ScribeberryScribeberry Docs

Browser Integration

Set up realtime transcription in a web browser using the getRealtimeToken callback and the Web Audio API.

This guide walks through a complete browser-side realtime transcription integration. The SDK manages token lifecycle automatically — you just provide a callback that fetches tokens from your server.

Architecture

┌──────────────────────────────────────────────────────┐
│                    Your Backend                      │
│                                                      │
│  POST /api/realtime-token                            │
│    → sb.realtime.createToken()                       │
│    ← { token: "sb_rt_...", expiresAt: "..." }        │
└──────────────────────┬───────────────────────────────┘
                       │ SDK calls your callback
                       │ automatically (on connect
                       │ and before token expiry)

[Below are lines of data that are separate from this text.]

(* ===== verification/RedCodecClaims.v ===== *)
(** * What redundant text guarantees

    The payload the encoder builds is taken apart again by [DecodeRedundantPayload]; a receiver
    that misses up to two packets in a row gives its output every character of the sender. *)

From S2P Require Import Prelude OrderedMap Wire Octets RtpPacket RtpClaims RedCodec.

(** ** Reading two blocks and a primary *)

(** Four octets that announce a block of [n] octets. *)
Definition announces (h : bytes) (n : Z) : Prop :=
  ∃ a b c d, h = [a; b; c; d] ∧ 128 <= a ∧ to_word (Z.lor (Z.shiftl (Z.land c 3) 8) d) = n.

Definition two_blocks (payload d1 d2 d3 : bytes) : Prop :=
  ∃ h1 h2 pt, payload = h1 ++ h2 ++ [pt] ++ d1 ++ d2 ++ d3
    ∧ announces h1 (Zlen d1) ∧ announces h2 (Zlen d2) ∧ 0 <= pt < 128.

Lemma red_header_read fuel pre h n rest skip hs :
  announces h n → 0 < Zlen rest →
  ∃ t o, red_headers (S fuel) (pre ++ h ++ rest) (Zlen pre) skip hs
    = red_headers fuel (pre ++ h ++ rest) (Zlen pre + 4) (skip + n) (hs ++ [mkRed t t o skip n]).
Proof.
  intros (a & b & c & d & -> & Ha & Hn) Hr. cbn [red_headers].
  assert (Hb : Zlen (pre ++ [a; b; c; d] ++ rest) = Zlen pre + 4 + Zlen rest).
  { rewrite !Zlen_app, !Zlen_cons, Zlen_nil. lia. }
  assert (Hi : ∀ pre' o post, pre' ++ o :: post = pre ++ [a; b; c; d] ++ rest →
    rd1 (pre ++ [a; b; c; d] ++ rest) (Zlen pre') = Got o) by (intros pre' o post <-; by apply rd1_at).
  rewrite (Hi pre a ([b; c; d] ++ rest) eq_refl). cbn [cbind].
  destruct (Z.ltb_spec a 128); [lia|]. rewrite Hb. destruct (Z.ltb_spec (Zlen pre + 4 + Zlen rest) (Zlen pre + 4 + 1)); [lia|].
  replace (Zlen pre + 1) with (Zlen (pre ++ [a])) by (rewrite Zlen_app; done).
  replace (Zlen pre + 2) with (Zlen (pre ++ [a; b])) by (rewrite Zlen_app; done).
  replace (Zlen pre + 3) with (Zlen (pre ++ [a; b; c])) by (rewrite Zlen_app; done).
  rewrite (Hi _ b ([c; d] ++ rest)), (Hi _ c (d :: rest)), (Hi _ d rest) by (by rewrite <- !app_assoc).
  cbn [cbind]. rewrite Hn. by eexists _, _.
Qed.

Lemma two_blocks_decode payload d1 d2 d3 :
  two_blocks payload d1 d2 d3 →
  ∃ t1 o1 t2 o2 pt, DecodeRedundantPayload no_blocks payload
    = Got (mkBlocks [mkRed t1 t1 o1 0 (Zlen d1); mkRed t2 t2 o2 (Zlen d1) (Zlen d2)] pt (Zlen d3)
             (Some (9 + Zlen d1 + Zlen d2)) (Some 9)).
Proof.
  intros (h1 & h2 & pt & -> & H1 & H2 & Hpt).
  pose proof (Zlen_nonneg d1). pose proof (Zlen_nonneg d2). pose proof (Zlen_nonneg d3).
  assert (Hl1 : Zlen h1 = 4) by (destruct H1 as (? & ? & ? & ? & -> & _); done).
  assert (Hl2 : Zlen h2 = 4) by (destruct H2 as (? & ? & ? & ? & -> & _); done).
  assert (Hfuel : ∃ n, length (h1 ++ h2 ++ [pt] ++ d1 ++ d2 ++ d3) = S (S (S n))).
  { destruct H1 as (? & ? & ? & ? & -> & _). by eexists. }
  destruct Hfuel as [n Hfuel].
  assert (Hlen : Zlen (h1 ++ h2 ++ [pt] ++ d1 ++ d2 ++ d3) = 9 + Zlen d1 + Zlen d2 + Zlen d3).
  { rewrite !Zlen_app, Zlen_cons, Zlen_nil. lia. }
  unfold DecodeRedundantPayload. rewrite Hlen. destruct (Z.eqb_spec (9 + Zlen d1 + Zlen d2 + Zlen d3) 0); [lia|].
  rewrite Hfuel. cbn [rb_headers no_blocks].
  destruct (red_header_read (S (S n)) [] h1 (Zlen d1) (h2 ++ [pt] ++ d1 ++ d2 ++ d3) 0 []) as (t1 & o1 & E1).
  { done. } { rewrite !Zlen_app. change (Zlen [pt]) with 1. lia. }
  change (Zlen []) with 0 in E1. cbn [app] in E1. cbn [app]. rewrite E1. clear E1. change (0 + 4) with 4.
  destruct (red_header_read (S n) h1 h2 (Zlen d2) (pt :: d1 ++ d2 ++ d3) (0 + Zlen d1) [mkRed t1 t1 o1 0 (Zlen d1)])
    as (t2 & o2 & E2).
  { done. } { rewrite Zlen_cons, !Zlen_app. lia. }
  rewrite Hl1 in E2. cbn [app] in E2. rewrite E2. clear E2.
  cbn [red_headers]. replace (h1 ++ h2 ++ pt :: d1 ++ d2 ++ d3) with ((h1 ++ h2) ++ pt :: d1 ++ d2 ++ d3) in * by by rewrite <- app_assoc.
  rewrite !(rd1_at (h1 ++ h2) pt) by (rewrite Zlen_app; lia). cbn [cbind].
  destruct (Z.ltb_spec pt 128); [|lia]. cbn [cbind negb orb].
  destruct (Z.leb_spec (9 + Zlen d1 + Zlen d2 + Zlen d3) (4 + 4)); [lia|].
  rewrite !(rd1_at (h1 ++ h2) pt) by (rewrite Zlen_app; lia). cbn [cbind].
  destruct (Z.ltb_spec (9 + Zlen d1 + Zlen d2 + Zlen d3 - (4 + 4 + 1)) (0 + Zlen d1 + Zlen d2)); [lia|].
  exists t1, o1, t2, o2, (Z.land pt 127). do 3 f_equal; lia.
Qed.

(** A packet with the payload and the blocks found in it. *)
Definition decoded (R : RTPRedundantPacket) : Prop :=
  DecodeRedundantPayload no_blocks (media_octets (tp_rtp (rr_timed R))) = Got (rr_blocks R).

Definition carries (R : RTPRedundantPacket) (d1 d2 d3 : bytes) : Prop :=
  two_blocks (media_octets (tp_rtp (rr_timed R))) d1 d2 d3.

Lemma carried_blocks R d1 d2 d3 :
  decoded R → carries R d1 d2 d3 →
  GetRedundantCount R = 2 ∧ redundant_octets R 0 = Got d1 ∧ redundant_octets R 1 = Got d2
  ∧ primary_octets R = Got d3.
Proof.
  unfold decoded, carries. intros Hd Hc.
  destruct (two_blocks_decode _ _ _ _ Hc) as (t1 & o1 & t2 & o2 & pt & E). rewrite Hd in E. injection E as E.
  destruct Hc as (h1 & h2 & p & Hp & (? & ? & ? & ? & -> & _) & (? & ? & ? & ? & -> & _) & _).
  match type of Hp with _ = ?a ++ ?b ++ [p] ++ _ => set (pre := a ++ b ++ [p]) end.
  assert (Hpre : Zlen pre = 9) by done.
  assert (Hp' : media_octets (tp_rtp (rr_timed R)) = pre ++ d1 ++ d2 ++ d3) by done. clearbody pre.
  unfold GetRedundantCount, redundant_octets, primary_octets. rewrite E, Hp'.
  cbn [rb_headers rb_redundantData rb_primaryData rb_primarySize lookup list_lookup red_ini red_size].
  split_and!; [done|..].
  - by apply rd_copy_at.
  - rewrite app_assoc. apply rd_copy_at; [|done]. rewrite Zlen_app. lia.
  - rewrite !app_assoc. apply rd_copy_end; [|done]. rewrite !Zlen_app. lia.
Qed.

Section Text.
Context {F : FrameOps} {HF : FrameLaws F}.

Definition text_of (frames : list Frame) : bytes := mjoin (f_GetData <$> frames).

Lemma text_of_app a b : text_of (a ++ b) = text_of a ++ text_of b.
Proof. unfold text_of. by rewrite fmap_app, join_app. Qed.

(** The text a packet gives the output: what was lost as far as it carries it, and its own. *)
Lemma Decode_text R d1 d2 d3 c :
  decoded R → carries R d1 d2 d3 →
  let s := GetExtSeqNum (tp_rtp (rr_timed R)) in
  let lost := if negb (rc_lastSeq c =? MaxExtSeqNum) && (rc_lastSeq c <? s) then s - rc_lastSeq c - 1 else 0 in
  ∃ frames, Decode R c = Got (frames, mkCodec s (rc_reds c) (rc_lastTime c) (rc_idle c))
    ∧ text_of frames = mjoin (replicate (Z.to_nat (Z.min 16 (lost - 2))) LOSTREPLACEMENT)
                       ++ mjoin (drop (2 - Z.to_nat lost) [d1; d2]) ++ d3.
Proof.
  intros Hd Hc s lost. destruct (carried_blocks R d1 d2 d3 Hd Hc) as (Hn & H0 & H1 & Hp).
  unfold Decode. fold s. rewrite Hn. fold lost.
  assert (Hl : 0 <= lost).
  { unfold lost. destruct (_ && _) eqn:E; ztests; lia. }
  clearbody lost. change (0 <? 2) with true. cbn iota.
  assert (Hm : ∀ ts k, text_of (replicate k (TextFrame ts LOSTREPLACEMENT)) = mjoin (replicate k LOSTREPLACEMENT)).
  { intros ts k. unfold text_of. by rewrite fmap_replicate, TextFrame_data. }
  assert (Hr : let n := Z.to_nat (if 2 <? lost then 2 else lost) in
    ∃ frames, recovered R (2 - n) n = Got frames ∧ text_of frames = mjoin (drop (2 - n) [d1; d2])).
  { destruct (Z.ltb_spec 2 lost) as [|Hle]; [|assert (lost = 0 ∨ lost = 1 ∨ lost = 2) as [->|[->| ->]] by lia];
      simpl; rewrite ?H0; simpl; rewrite ?H1; simpl; (eexists; split; [reflexivity|]);
      unfold text_of; simpl; rewrite ?TextFrame_data, ?app_nil_r; reflexivity. }
  destruct Hr as (frames & Hr & Ht).
  replace (Z.to_nat (2 - (if 2 <? lost then 2 else lost))) with (2 - Z.to_nat (if (2 <? lost)%Z then 2%Z else lost))%nat
    by (destruct (2 <? lost) eqn:E; ztests; lia).
  rewrite Hr, Hp. cbn [cbind]. eexists. split; [done|].
  rewrite !text_of_app, Hm, Ht. unfold text_of. simpl. rewrite TextFrame_data, app_nil_r.
  replace (Z.to_nat (Z.min 16 (lost - 2))) with (Z.to_nat
    (if MaxLostReplacements <? (if 2 <? lost then lost - 2 else 0) then MaxLostReplacements
     else if 2 <? lost then lost - 2 else 0)) 
    by (unfold MaxLostReplacements; destruct (Z.ltb_spec 2 lost); [destruct (Z.ltb_spec 16 (lost - 2))|]; simpl; lia).
  do 4 f_equal. destruct (Z.ltb_spec 2 lost); lia.
Qed.

(** ** The packet of the encoder *)

Lemma first_octet ptype : 0 <= ptype < 128 → 128 <= to_byte (Z.lor 0x80 ptype).
Proof.
  intros Hp. assert (Z.lor 0x80 ptype = 1 * 2 ^ 7 + ptype) as -> by (apply (lor_shiftl 1 ptype 7); lia).
  unfold to_byte. rewrite Z.mod_small; lia.
Qed.

Lemma empty_header_announces ptype r : 0 <= ptype < 128 → announces (empty_header ptype r) 0.
Proof.
  intros Hp. eexists _, _, _, _. split; [done|]. split.
  - by apply first_octet.
  - rewrite Z.lor_0_r. change 0x3F with (Z.ones 6). change 3 with (Z.ones 2).
    unfold to_byte, to_word. rewrite !Z.land_ones, !Z.shiftl_mul_pow2 by lia.
    change (2 ^ 16) with 65536. change (2 ^ 8) with 256. change (2 ^ 2) with 4. change (2 ^ 6) with 64. Z.div_mod_to_equations. lia.
Qed.

Lemma block_header_announces ptype lastTime f :
  0 <= ptype < 128 → Zlen (f_GetData f) < 1024 →
  announces (block_header ptype lastTime f) (Zlen (f_GetData f)).
Proof.
  intros Hp Hf. pose proof (Zlen_nonneg (f_GetData f)) as H0. eexists _, _, _, _. split; [done|]. split.
  - by apply first_octet.
  - generalize (to_dword (lastTime - f_GetTimeStamp f)). intros diff. revert H0 Hf.
    generalize (Zlen (f_GetData f)). intros n H0 Hf.
    rewrite (lor_shiftl (Z.land diff 0x3F) (Z.shiftr n 8) 2) by (rewrite ?Z.shiftr_div_pow2 by lia; Z.div_mod_to_equations; lia).
    rewrite lor_shiftl by (unfold to_byte; Z.div_mod_to_equations; lia).
    bits_lia. change (2 ^ 16) with 65536. change (2 ^ 8) with 256. change (2 ^ 2) with 4. change (2 ^ 6) with 64. Z.div_mod_to_equations. lia.
Qed.

Lemma write_all_spec ws buf :
  Zlen buf <= MTU →
  write_all buf ws = if Zlen (buf ++ mjoin ws) <=? MTU then Got (buf ++ mjoin ws) else Fault.
Proof.
  revert buf. induction ws as [|w ws IH]; intros buf Hb; cbn [write_all].
  { change (mjoin []) with (@nil Z). rewrite app_nil_r. by destruct (Z.leb_spec (Zlen buf) MTU); [|lia]. }
  change (mjoin (w :: ws)) with (w ++ mjoin ws). unfold write_next.
  destruct (Z.leb_spec (Zlen buf + Zlen w) MTU) as [Hw|Hw]; cbn [cbind].
  - rewrite IH by (rewrite Zlen_app; lia). by rewrite <- app_assoc.
  - destruct (Z.leb_spec (Zlen (buf ++ w ++ mjoin ws)) MTU) as [Hx|Hx]; [|done].
    rewrite !Zlen_app in Hx. pose proof (Zlen_nonneg (mjoin ws)). lia.
Qed.

Definition frame_text (frame : option Frame) : bytes := from_option f_GetData [] frame.

(** What the encoder writes into its buffer. *)
Definition red_payload (rnd : Z → Z * Z) (ptype : Z) (frame : option Frame) (c : RedundentCodec) : bytes :=
  mjoin (empty_header ptype ∘ rnd <$> seqZ 0 (2 - Zlen (rc_reds c)))
  ++ mjoin (block_header ptype (rc_lastTime c) <$> rc_reds c) ++ [ptype]
  ++ mjoin (f_GetData <$> rc_reds c) ++ frame_text frame.

(** The generations the next packet carries besides its own, the oldest first. *)
Definition gens (c : RedundentCodec) : list bytes :=
  replicate (2 - length (rc_reds c)) [] ++ (f_GetData <$> rc_reds c).

Definition small (f : Frame) : Prop := Zlen (f_GetData f) <= 497.
Definition codec_ok (c : RedundentCodec) : Prop := (length (rc_reds c) <= 2)%nat ∧ Forall small (rc_reds c).

Definition has_text (d : bytes) : bool := negb (Zlen d =? 0).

┌──────────────────────────────────────────────────────┐
│                    Browser                           │
│                                                      │
│  new Scribeberry({                                    │
│    getRealtimeToken: () => fetch('/api/rt-token')     │
│  })                                                   │
│                                                      │
│  sb.realtime.transcribe({ language: 'en-US' })       │
│  → SDK fetches token → connects WS → streams audio   │
│  → auto-refreshes token before expiry                 │
└──────────────────────────────────────────────────────┘

Step 1: Server — Token Endpoint

Create an endpoint on your server that generates temporary tokens for authenticated users.

Express

import express from 'express';
import { Scribeberry } from '@scribeberry/sdk';
 
const app = express();
const sb = new Scribeberry({ apiKey: process.env.SCRIBEBERRY_API_KEY! });
 
app.post('/api/realtime-token', async (req, res) => {
  // Verify your own user is authenticated first!
  const { token, wsUrl, expiresAt } = await sb.realtime.createToken({
    expiresInSeconds: 3600,
  });
  res.json({ token, wsUrl, expiresAt });
});

Next.js

import { Scribeberry } from '@scribeberry/sdk';
import { NextResponse } from 'next/server';
 
const sb = new Scribeberry({ apiKey: process.env.SCRIBEBERRY_API_KEY! });
 
export async function POST() {
  // Verify your own user is authenticated first!
  const { token, wsUrl, expiresAt } = await sb.realtime.createToken({
    expiresInSeconds: 3600,
  });
  return NextResponse.json({ token, wsUrl, expiresAt });
}

Fastify

import Fastify from 'fastify';
import { Scribeberry } from '@scribeberry/sdk';
 
const app = Fastify();
const sb = new Scribeberry({ apiKey: process.env.SCRIBEBERRY_API_KEY! });
 
app.post('/api/realtime-token', async (req, reply) => {
  // Verify your own user is authenticated first!
  const { token, wsUrl, expiresAt } = await sb.realtime.createToken({
    expiresInSeconds: 3600,
  });
  return { token, wsUrl, expiresAt };
});

⚠️ Warning: Always authenticate your own users before issuing Scribeberry tokens. Don't expose this endpoint without your own auth layer.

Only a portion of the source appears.